■ Task brief ■
Every line of the material that mentions the word "JNull" should be copied out.

■ Task material ■

....................

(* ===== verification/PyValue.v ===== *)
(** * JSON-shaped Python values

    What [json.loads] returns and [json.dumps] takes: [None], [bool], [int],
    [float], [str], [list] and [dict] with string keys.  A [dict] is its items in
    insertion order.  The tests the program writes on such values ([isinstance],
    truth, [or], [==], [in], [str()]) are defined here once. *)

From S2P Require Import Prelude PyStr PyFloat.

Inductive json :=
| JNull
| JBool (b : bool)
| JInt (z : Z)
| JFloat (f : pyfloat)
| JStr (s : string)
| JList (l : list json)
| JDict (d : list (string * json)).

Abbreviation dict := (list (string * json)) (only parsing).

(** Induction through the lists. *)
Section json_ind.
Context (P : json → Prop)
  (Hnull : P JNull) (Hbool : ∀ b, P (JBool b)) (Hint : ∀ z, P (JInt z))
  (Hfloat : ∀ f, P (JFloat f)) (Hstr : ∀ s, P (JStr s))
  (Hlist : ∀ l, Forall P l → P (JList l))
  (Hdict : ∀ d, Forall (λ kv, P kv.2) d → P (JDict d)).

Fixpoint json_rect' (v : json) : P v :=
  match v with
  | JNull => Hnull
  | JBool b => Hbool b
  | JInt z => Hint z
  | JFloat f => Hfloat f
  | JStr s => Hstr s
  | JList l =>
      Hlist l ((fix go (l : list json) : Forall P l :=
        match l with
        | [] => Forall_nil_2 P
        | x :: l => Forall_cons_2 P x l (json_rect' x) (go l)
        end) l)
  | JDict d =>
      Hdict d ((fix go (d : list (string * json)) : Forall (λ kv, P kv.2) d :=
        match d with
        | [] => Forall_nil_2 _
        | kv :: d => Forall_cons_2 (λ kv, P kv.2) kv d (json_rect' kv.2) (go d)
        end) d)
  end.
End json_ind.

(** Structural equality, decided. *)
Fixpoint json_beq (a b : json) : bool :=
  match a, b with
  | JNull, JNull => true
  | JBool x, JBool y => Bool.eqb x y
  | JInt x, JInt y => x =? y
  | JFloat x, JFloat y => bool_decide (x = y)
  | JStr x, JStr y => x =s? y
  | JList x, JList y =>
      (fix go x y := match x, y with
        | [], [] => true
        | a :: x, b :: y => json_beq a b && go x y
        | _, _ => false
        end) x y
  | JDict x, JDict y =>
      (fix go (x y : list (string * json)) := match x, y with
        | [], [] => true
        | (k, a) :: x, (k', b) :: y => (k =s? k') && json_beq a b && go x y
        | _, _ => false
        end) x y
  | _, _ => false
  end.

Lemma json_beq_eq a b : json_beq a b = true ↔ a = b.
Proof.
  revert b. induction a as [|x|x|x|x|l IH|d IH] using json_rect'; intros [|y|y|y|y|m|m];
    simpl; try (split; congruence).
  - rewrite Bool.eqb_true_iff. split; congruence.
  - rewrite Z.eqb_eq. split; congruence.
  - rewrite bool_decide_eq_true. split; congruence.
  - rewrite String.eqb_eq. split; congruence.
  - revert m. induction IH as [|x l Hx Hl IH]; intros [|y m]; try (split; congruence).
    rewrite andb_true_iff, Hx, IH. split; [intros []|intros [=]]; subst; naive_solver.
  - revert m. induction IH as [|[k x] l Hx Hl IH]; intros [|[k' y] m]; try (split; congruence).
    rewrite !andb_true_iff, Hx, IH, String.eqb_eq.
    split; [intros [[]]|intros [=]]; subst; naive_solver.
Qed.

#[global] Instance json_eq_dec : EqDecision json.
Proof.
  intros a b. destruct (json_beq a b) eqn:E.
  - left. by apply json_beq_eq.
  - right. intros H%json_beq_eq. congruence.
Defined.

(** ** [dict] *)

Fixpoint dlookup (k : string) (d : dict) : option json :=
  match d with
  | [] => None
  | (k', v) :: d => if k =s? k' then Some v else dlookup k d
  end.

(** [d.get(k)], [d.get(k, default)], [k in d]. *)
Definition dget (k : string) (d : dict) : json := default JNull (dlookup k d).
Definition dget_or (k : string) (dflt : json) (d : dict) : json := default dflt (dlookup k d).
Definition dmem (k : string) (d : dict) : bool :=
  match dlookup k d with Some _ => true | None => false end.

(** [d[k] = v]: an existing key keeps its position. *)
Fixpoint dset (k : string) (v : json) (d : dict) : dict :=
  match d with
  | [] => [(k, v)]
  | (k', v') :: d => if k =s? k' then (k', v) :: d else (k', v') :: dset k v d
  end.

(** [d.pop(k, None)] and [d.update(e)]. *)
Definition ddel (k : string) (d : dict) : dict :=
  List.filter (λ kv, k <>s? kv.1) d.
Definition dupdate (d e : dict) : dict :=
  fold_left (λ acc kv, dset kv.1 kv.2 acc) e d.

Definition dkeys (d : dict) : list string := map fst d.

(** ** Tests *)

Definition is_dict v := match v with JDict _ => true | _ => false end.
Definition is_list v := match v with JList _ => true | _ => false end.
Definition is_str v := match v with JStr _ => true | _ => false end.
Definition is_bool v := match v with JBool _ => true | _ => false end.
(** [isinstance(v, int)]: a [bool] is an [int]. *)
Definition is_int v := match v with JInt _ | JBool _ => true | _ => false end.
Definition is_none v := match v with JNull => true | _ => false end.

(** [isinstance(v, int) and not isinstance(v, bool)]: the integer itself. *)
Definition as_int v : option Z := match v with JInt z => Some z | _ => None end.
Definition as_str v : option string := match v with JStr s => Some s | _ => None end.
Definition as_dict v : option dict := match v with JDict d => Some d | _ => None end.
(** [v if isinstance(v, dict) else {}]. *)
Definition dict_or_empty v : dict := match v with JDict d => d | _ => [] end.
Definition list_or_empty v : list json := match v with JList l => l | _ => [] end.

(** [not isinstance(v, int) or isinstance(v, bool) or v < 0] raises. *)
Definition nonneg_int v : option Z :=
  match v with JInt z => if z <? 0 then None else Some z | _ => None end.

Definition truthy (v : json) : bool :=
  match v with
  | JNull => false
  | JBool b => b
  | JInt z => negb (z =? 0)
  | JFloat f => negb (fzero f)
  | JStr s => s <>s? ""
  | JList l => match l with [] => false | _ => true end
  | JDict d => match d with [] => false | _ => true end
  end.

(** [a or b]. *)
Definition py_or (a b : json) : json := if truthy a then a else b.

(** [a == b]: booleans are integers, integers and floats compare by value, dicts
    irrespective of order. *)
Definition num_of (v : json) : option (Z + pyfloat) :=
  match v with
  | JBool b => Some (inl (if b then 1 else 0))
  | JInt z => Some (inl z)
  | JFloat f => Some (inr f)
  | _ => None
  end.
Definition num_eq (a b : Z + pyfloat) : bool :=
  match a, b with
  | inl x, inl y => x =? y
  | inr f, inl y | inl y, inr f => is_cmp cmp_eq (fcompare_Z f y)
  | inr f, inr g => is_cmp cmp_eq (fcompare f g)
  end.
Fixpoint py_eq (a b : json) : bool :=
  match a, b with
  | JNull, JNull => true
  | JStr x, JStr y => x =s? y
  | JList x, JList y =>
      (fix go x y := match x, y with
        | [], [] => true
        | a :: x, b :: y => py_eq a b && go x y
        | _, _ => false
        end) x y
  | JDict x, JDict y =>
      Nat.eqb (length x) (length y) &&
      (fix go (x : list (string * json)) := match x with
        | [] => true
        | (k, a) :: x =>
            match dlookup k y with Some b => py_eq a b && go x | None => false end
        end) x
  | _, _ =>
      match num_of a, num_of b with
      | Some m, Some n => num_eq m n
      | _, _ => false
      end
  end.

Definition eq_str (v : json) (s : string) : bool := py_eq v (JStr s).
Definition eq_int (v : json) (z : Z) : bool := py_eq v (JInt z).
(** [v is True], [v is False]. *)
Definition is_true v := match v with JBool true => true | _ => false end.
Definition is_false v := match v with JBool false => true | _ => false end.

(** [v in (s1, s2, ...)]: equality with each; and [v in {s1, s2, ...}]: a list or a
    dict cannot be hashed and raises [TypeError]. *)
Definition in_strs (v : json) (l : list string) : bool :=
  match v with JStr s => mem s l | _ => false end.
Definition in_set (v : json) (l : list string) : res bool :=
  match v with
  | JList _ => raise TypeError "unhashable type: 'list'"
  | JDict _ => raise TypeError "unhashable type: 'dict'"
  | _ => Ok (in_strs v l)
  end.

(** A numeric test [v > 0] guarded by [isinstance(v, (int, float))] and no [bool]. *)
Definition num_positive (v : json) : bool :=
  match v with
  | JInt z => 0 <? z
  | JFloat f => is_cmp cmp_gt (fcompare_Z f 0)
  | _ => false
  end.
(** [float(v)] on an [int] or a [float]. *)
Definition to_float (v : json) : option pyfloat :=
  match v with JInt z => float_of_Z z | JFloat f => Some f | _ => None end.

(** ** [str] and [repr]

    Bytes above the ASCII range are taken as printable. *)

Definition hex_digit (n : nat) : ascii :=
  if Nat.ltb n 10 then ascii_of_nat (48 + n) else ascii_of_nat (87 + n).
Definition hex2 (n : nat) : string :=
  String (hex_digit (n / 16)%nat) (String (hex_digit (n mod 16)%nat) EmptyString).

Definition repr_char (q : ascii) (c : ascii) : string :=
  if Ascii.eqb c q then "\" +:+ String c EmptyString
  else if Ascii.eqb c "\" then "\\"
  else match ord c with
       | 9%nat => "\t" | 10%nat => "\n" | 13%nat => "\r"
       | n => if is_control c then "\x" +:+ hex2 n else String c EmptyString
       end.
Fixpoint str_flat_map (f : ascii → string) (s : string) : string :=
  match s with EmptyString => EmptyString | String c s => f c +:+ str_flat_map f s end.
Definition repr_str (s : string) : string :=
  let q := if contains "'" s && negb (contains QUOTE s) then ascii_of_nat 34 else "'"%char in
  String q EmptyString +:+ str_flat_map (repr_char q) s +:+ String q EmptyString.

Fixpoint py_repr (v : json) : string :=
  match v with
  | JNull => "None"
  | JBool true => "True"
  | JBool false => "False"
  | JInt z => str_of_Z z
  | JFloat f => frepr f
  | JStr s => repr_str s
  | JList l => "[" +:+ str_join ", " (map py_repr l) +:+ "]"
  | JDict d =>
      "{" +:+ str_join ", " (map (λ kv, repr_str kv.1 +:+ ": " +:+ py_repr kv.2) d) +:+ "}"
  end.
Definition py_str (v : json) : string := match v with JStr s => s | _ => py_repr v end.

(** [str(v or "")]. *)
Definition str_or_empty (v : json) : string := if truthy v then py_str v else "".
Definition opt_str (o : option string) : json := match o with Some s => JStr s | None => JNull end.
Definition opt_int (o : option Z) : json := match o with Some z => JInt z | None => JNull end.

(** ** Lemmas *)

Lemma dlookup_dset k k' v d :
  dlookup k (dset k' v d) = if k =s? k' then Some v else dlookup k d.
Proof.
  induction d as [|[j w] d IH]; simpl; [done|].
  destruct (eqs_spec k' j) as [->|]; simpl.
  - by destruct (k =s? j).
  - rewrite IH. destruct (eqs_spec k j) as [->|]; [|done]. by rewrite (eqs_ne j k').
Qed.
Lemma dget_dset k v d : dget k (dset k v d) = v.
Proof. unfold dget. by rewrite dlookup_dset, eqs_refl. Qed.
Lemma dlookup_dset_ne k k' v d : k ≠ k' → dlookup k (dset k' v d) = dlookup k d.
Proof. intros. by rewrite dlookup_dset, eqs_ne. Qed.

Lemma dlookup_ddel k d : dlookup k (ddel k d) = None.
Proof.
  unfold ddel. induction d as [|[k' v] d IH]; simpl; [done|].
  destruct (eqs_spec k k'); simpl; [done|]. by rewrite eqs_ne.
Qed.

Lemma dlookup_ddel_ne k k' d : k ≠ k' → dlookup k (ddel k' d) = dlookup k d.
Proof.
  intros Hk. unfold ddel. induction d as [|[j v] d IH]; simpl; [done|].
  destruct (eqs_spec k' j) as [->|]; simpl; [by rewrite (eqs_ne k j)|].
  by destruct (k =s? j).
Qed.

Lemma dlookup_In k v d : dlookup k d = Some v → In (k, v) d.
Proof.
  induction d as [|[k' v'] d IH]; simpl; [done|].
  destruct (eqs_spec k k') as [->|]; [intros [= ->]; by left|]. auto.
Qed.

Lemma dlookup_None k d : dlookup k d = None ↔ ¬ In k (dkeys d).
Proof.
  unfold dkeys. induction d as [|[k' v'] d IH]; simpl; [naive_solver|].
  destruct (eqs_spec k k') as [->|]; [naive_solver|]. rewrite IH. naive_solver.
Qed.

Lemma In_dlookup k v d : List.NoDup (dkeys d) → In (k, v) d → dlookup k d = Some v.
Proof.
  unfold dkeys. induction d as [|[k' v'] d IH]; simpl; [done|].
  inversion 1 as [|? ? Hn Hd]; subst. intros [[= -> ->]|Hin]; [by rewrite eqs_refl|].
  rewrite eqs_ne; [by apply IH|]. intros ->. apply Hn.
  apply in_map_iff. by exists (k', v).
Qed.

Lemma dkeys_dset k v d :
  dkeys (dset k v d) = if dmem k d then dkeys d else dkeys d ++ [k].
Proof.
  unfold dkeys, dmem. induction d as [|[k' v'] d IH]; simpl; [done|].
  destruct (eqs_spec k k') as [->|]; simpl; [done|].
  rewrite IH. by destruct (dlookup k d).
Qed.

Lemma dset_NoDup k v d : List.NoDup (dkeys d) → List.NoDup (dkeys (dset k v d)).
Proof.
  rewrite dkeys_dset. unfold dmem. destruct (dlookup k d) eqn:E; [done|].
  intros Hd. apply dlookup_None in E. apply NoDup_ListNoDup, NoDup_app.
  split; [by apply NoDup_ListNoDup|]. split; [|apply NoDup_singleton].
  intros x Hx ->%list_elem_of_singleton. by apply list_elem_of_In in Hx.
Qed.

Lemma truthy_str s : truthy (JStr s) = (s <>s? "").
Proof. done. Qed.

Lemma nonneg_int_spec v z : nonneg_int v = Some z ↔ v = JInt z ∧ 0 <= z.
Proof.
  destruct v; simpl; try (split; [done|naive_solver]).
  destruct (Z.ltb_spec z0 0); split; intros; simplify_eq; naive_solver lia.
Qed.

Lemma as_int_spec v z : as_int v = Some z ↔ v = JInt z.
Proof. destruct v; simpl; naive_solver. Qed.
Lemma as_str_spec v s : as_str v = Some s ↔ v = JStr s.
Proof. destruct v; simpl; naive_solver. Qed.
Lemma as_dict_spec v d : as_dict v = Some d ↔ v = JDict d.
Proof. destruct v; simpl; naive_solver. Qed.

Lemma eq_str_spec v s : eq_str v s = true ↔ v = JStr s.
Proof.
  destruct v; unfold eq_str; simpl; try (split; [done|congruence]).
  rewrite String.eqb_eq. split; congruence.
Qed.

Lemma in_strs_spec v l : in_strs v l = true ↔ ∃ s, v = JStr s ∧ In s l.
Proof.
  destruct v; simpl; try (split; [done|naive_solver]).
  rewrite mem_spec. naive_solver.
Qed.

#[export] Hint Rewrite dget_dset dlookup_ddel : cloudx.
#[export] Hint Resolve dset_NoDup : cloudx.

....................

■ Task solution ■
| JNull
  (Hnull : P JNull) (Hbool : ∀ b, P (JBool b)) (Hint : ∀ z, P (JInt z))
  | JNull => Hnull
  | JNull, JNull => true
Definition dget (k : string) (d : dict) : json := default JNull (dlookup k d).
Definition is_none v := match v with JNull => true | _ => false end.
  | JNull => false
  | JNull, JNull => true
  | JNull => "None"
Definition opt_str (o : option string) : json := match o with Some s => JStr s | None => JNull end.
Definition opt_int (o : option Z) : json := match o with Some z => JInt z | None => JNull end.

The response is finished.